British Geological Survey, Kingsley Dunham Centre, Nicker Hill, Keyworth, Nottingham, NG12 5GG, UK.
J Environ Radioact. 2025 Feb;282:107595. doi: 10.1016/j.jenvrad.2024.107595. Epub 2024 Dec 27.
We investigate methods that improve the estimation of indoor gamma ray dose rates at locations where measurements had not been made. These new predictions use a greater range of modelling techniques and larger variety of explanatory variables than our previous examinations of this subject. Specifically, we now employ three types of machine learning models in addition to the geostatistical, nearest neighbour and other earlier models. A large number of parameters, mostly describing the characteristics of dwellings in the area in question, have been added to the set of explanatory variables. The use of machine learning methods results in significantly improved predictions over earlier models.
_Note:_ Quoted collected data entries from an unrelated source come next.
(** One line, as a function of the line, the flags and the labels. *)
Lemma parseLine_spec name l ts self g es :
  getTime fromisoformat l = Ok ts →
  compareBounds (getAware fromisoformat l) self = Ok () →
  length g = 4%nat → length (vips self) = 4%nat →
  parseLine fromisoformat name l (appendEntries name es self) g
  = Ok (appendEntries name (es ++ lineEntries ts l g)
          (with_vips (with_tzAware (with_timeBounds self (updateBounds ts (timeBounds self)))
                        (getAware fromisoformat l))
             (lineVips (vips self) l)),
        lineFlags g l).
Proof.
  intros Hts Hcmp Hg Hv. unfold parseLine. rewrite Hts. simpl.
  change (compareBounds (getAware fromisoformat l) (appendEntries name es self))
    with (compareBounds (getAware fromisoformat l) self).
  rewrite Hcmp. simpl.
  change (timeBounds (appendEntries name es self)) with (timeBounds self).
  rewrite <-appendEntries_with_timeBounds, <-appendEntries_with_tzAware, scriptCheck_spec.
  rewrite arpCheck_spec by (done || by eapply getTime_last). simpl.
  rewrite masterCheck_spec by (destruct (isArpLine l); by rewrite ?length_insert).
  simpl.
  rewrite backupCheck_spec, reloadCheck_spec, addressCheck_spec.
  unfold lineEntries, lineFlags. rewrite <-!app_assoc. do 2 f_equal.
  destruct (isArpLine l), (isMasterLine l); simpl; by rewrite ?list_insert_insert_eq.
Qed.

Lemma parseLine_Raise name l self g e :
  getTime fromisoformat l = Raise e → parseLine fromisoformat name l self g = Raise e.
Proof. intros H. unfold parseLine. by rewrite H. Qed.

Lemma parseLine_TypeError name l ts self g :
  getTime fromisoformat l = Ok ts →
  compareBounds (getAware fromisoformat l) self ≠ Ok () →
  parseLine fromisoformat name l self g = Raise TypeError.
Proof.
  intros Hts Hcmp. unfold parseLine. rewrite Hts. simpl.
  destruct (compareBounds _ self) as [[]|e] eqn:E; [done|].
  by apply compareBounds_Raise in E as ->.
Qed.

Lemma parseLine_Ok_inv name l self g x :
  parseLine fromisoformat name l self g = Ok x →
  ∃ ts, getTime fromisoformat l = Ok ts
        ∧ compareBounds (getAware fromisoformat l) self = Ok ().
Proof.
  unfold parseLine. destruct (getTime fromisoformat l) as [ts|]; [|done]. simpl.
  destruct (compareBounds _ self) as [[]|]; [|done]. intros _. by exists ts.
Qed.

(** The lines of a file. *)
Lemma parseLines_spec name ls tls mg le nd tb vs aw g es :
  stampLines fromisoformat ls = Ok tls →
  oneKind fromisoformat (kindOf tb aw) ls →
  length g = 4%nat → length vs = 4%nat →
  parseLines fromisoformat name ls (appendEntries name es (mkParser mg le nd tb vs aw)) g
  = Ok (appendEntries name (es ++ linesEntries tls g)
          (mkParser mg le nd (boundsOf tb (tls.*1)) (foldl lineVips vs (tls.*2))
             (kindAfter fromisoformat aw ls)),
        foldl lineFlags g ls).
Proof.
  revert tls tb vs aw g es.
  induction ls as [|l ls IH]; intros tls tb vs aw g es Hst Hone Hg Hv.
  - injection Hst as <-. simpl. by rewrite app_nil_r.
  - simpl in Hst. destruct (getTime fromisoformat l) as [ts|] eqn:Hts; [|done].
    simpl in Hst. destruct (stampLines fromisoformat ls) as [rest|] eqn:Hrest; [|done].
    injection Hst as <-. simpl. destruct Hone as [Hl Hone].
    rewrite (parseLine_spec _ _ ts) by (done || by apply compareBounds_Ok).
    simpl. unfold with_vips, with_tzAware, with_timeBounds. simpl.
    rewrite (IH rest); [by rewrite <-app_assoc|done| |..].
    + by rewrite kindOf_updateBounds.
    + by rewrite length_lineFlags.
    + by rewrite length_lineVips.
Qed.

Lemma parseLines_Raise name ls e self g :
  stampLines fromisoformat ls = Raise e →
  oneKind fromisoformat (kindOf (timeBounds self) (tzAware self)) ls →
  length g = 4%nat → length (vips self) = 4%nat →
  parseLines fromisoformat name ls self g = Raise e.
Proof.
  revert self g. induction ls as [|l ls IH]; intros self g Hst Hone Hg Hv; [done|].
  simpl in Hst. simpl. destruct Hone as [Hl Hone].
  destruct (getTime fromisoformat l) as [ts|e'] eqn:Hts.
  - simpl in Hst. destruct (stampLines fromisoformat ls) as [rest|e''] eqn:Hrest; [done|].
    injection Hst as ->.
    rewrite <-(appendEntries_nil name self).
    rewrite (parseLine_spec _ _ ts) by (done || by apply compareBounds_Ok). simpl.
    apply IH; [done| |by rewrite length_lineFlags|].
    + change (oneKind fromisoformat
                (kindOf (updateBounds ts (timeBounds self)) (getAware fromisoformat l)) ls).
      by rewrite kindOf_updateBounds.
    + simpl. by rewrite length_lineVips.
  - injection Hst as ->. by rewrite (parseLine_Raise _ _ _ _ e).
Qed.

(** The lines of a file that is read through: every line has its
    timestamp, and no comparison raises. *)
Lemma parseLines_Ok_inv name ls self g x :
  parseLines fromisoformat name ls self g = Ok x →
  length g = 4%nat → length (vips self) = 4%nat →
  is_ok (stampLines fromisoformat ls) = true
  ∧ oneKind fromisoformat (kindOf (timeBounds self) (tzAware self)) ls.
Proof.
  revert self g. induction ls as [|l ls IH]; intros self g Hrun Hg Hv; [done|].
  simpl in Hrun.
  destruct (parseLine fromisoformat name l self g) as [[self1 g1]|] eqn:E1; [|done].
  simpl in Hrun.
  pose proof E1 as (ts & Hts & Hcmp)%parseLine_Ok_inv.
  rewrite <-(appendEntries_nil name self), (parseLine_spec _ _ ts) in E1 by done.
  injection E1 as <- <-.
  apply IH in Hrun as [Hst Hone];
    [|by rewrite length_lineFlags|simpl; by rewrite length_lineVips].
  change (oneKind fromisoformat
            (kindOf (updateBounds ts (timeBounds self)) (getAware fromisoformat l)) ls)
    in Hone.
  rewrite kindOf_updateBounds in Hone.
  simpl. rewrite Hts. simpl.
  destruct (stampLines fromisoformat ls); [|done].
  split; [done|]. split; [|done]. by apply compareBounds_Ok.
Qed.

Lemma length_foldl_lineVips vs ls : length (foldl lineVips vs ls) = length vs.
Proof.
  revert vs. induction ls as [|l ls IH]; intros vs; simpl; [done|].
  by rewrite IH, length_lineVips.
Qed.

Lemma stampLines_length ls tls :
  stampLines fromisoformat ls = Ok tls → length tls = length ls.
Proof.
  revert tls. induction ls as [|l ls IH]; intros tls; simpl; [by intros [= <-]|].
  destruct (getTime fromisoformat l); [|done]. simpl.
  destruct (stampLines fromisoformat ls) as [rest|]; [|done].
  intros [= <-]. simpl. by rewrite (IH rest).
Qed.

(** One file. *)
Lemma parseFile_spec f self :
  length (vips self) = 4%nat →
  oneKind fromisoformat (kindOf (timeBounds self) (tzAware self)) (lines f) →
  parseFile fromisoformat f self
  = r ← resolve fromisoformat (isMustGather self) f;
    Ok (with_tzAware (absorbFile self r) (kindAfter fromisoformat (tzAware self) (lines f))).
Proof.
  intros Hv Hone. unfold parseFile, resolve.
  destruct (nodeName (isMustGather self) f) as [name|e]; [|done]. simpl.
  destruct (stampLines fromisoformat (lines f)) as [tls|e] eqn:Hst; simpl.
  - destruct self as [mg le nd tb vs aw]. unfold with_logEntries. simpl in *.
    rewrite <-(appendEntries_nil name (mkParser mg (OD.setdefault name [] le) nd tb vs aw)).
    by rewrite (parseLines_spec _ _ tls).
  - by rewrite (parseLines_Raise _ _ e).
Qed.

Lemma parseFile_Ok_inv f self self' :
  parseFile fromisoformat f self = Ok self' → length (vips self) = 4%nat →
  oneKind fromisoformat (kindOf (timeBounds self) (tzAware self)) (lines f).
Proof.
  unfold parseFile. destruct (nodeName (isMustGather self) f) as [name|e]; [|done]. simpl.
  destruct (parseLines _ _ _ _ _) as [x|] eqn:E; [|done]. intros _ Hv.
  by apply parseLines_Ok_inv in E as [_ ?].
Qed.

Lemma vips_absorbFile self r :
  length (vips (absorbFile self r)) = length (vips self).
Proof. simpl. apply length_foldl_lineVips. Qed.

Lemma absorbFile_with_tzAware self aw r :
  absorbFile (with_tzAware self aw) r = with_tzAware (absorbFile self r) aw.
Proof. done. Qed.

Lemma absorb_with_tzAware self aw rs :
  absorb (with_tzAware self aw) rs = with_tzAware (absorb self rs) aw.
Proof.
  revert self. induction rs as [|r rs IH]; intros self; [done|].
  simpl. by rewrite absorbFile_with_tzAware, IH.
Qed.

Lemma with_tzAware_twice self aw aw' :
  with_tzAware (with_tzAware self aw) aw' = with_tzAware self aw'.
Proof. done. Qed.

Lemma kindAfter_app aw ls1 ls2 :
  kindAfter fromisoformat aw (ls1 ++ ls2)
  = kindAfter fromisoformat (kindAfter fromisoformat aw ls1) ls2.
Proof. apply foldl_app. Qed.
Lemma settle_lookup (p : nat) (s : PromiseState) (w : World) :
  promises w !! p = Some Pending -> promises (settle p s w) !! p = Some s.
Proof.
  intros Hp. rewrite settle_pending by exact Hp.
  apply list_lookup_insert_eq. apply lookup_lt_Some in Hp. exact Hp.
Qed.

Lemma settle_lookup_ne (p q : nat) (s : PromiseState) (w : World) :
  p <> q -> promises (settle p s w) !! q = promises w !! q.
Proof.
  intros Hne. unfold settle.
  destruct (promises w !! p) as [[]|]; try reflexivity.
  simpl. apply list_lookup_insert_ne. exact Hne.
Qed.

Lemma callback_not_200 (p : nat) (endpoint : string) (res : Response)
    (body : string) (w : World) :
  statusCode res <> 200 ->
  callback p endpoint (Answered res body) w = reject p (ReasonBody body) w.
Proof.
  intros Hs. unfold callback.
  destruct (Z.eqb_spec (statusCode res) 200); [contradiction | reflexivity].
Qed.

Lemma callback_200 (p : nat) (endpoint : string) (res : Response)
    (body : string) (w : World) :
  statusCode res = 200 ->
  callback p endpoint (Answered res body) w
  = match JSON_parse body with
    | None => throw (SyntaxError body) w
    | Some v => fulfill p v w
    end.
Proof. intros Hs. unfold callback. rewrite Hs. reflexivity. Qed.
The machine learning models are noisy and there is some instability in the relative importance of particular explanatory variables although there are general and consistent tendencies supporting the importance of certain classes of variable. However, the range of predicted indoor gamma ray dose rates is much smaller than that of the measurements. It is probable that epidemiological studies using such predictions will have lower statistical power than those based on direct measurements.
我们研究了在未进行测量的地点改进室内伽马射线剂量率估算的方法。与我们之前对该主题的研究相比,这些新的预测使用了更广泛的建模技术和更多种类的解释变量。具体而言,除了地质统计、最近邻和其他早期模型之外,我们现在还采用了三种类型的机器学习模型。大量参数(大多描述相关区域内住宅的特征)已被添加到解释变量集中。与早期模型相比,机器学习方法的使用使得预测有了显著改进。机器学习模型存在噪声,特定解释变量的相对重要性存在一些不稳定性,尽管存在支持某些变量类重要性的一般且一致的趋势。然而,预测的室内伽马射线剂量率范围比测量值的范围小得多。使用此类预测的流行病学研究的统计效力可能低于基于直接测量的研究。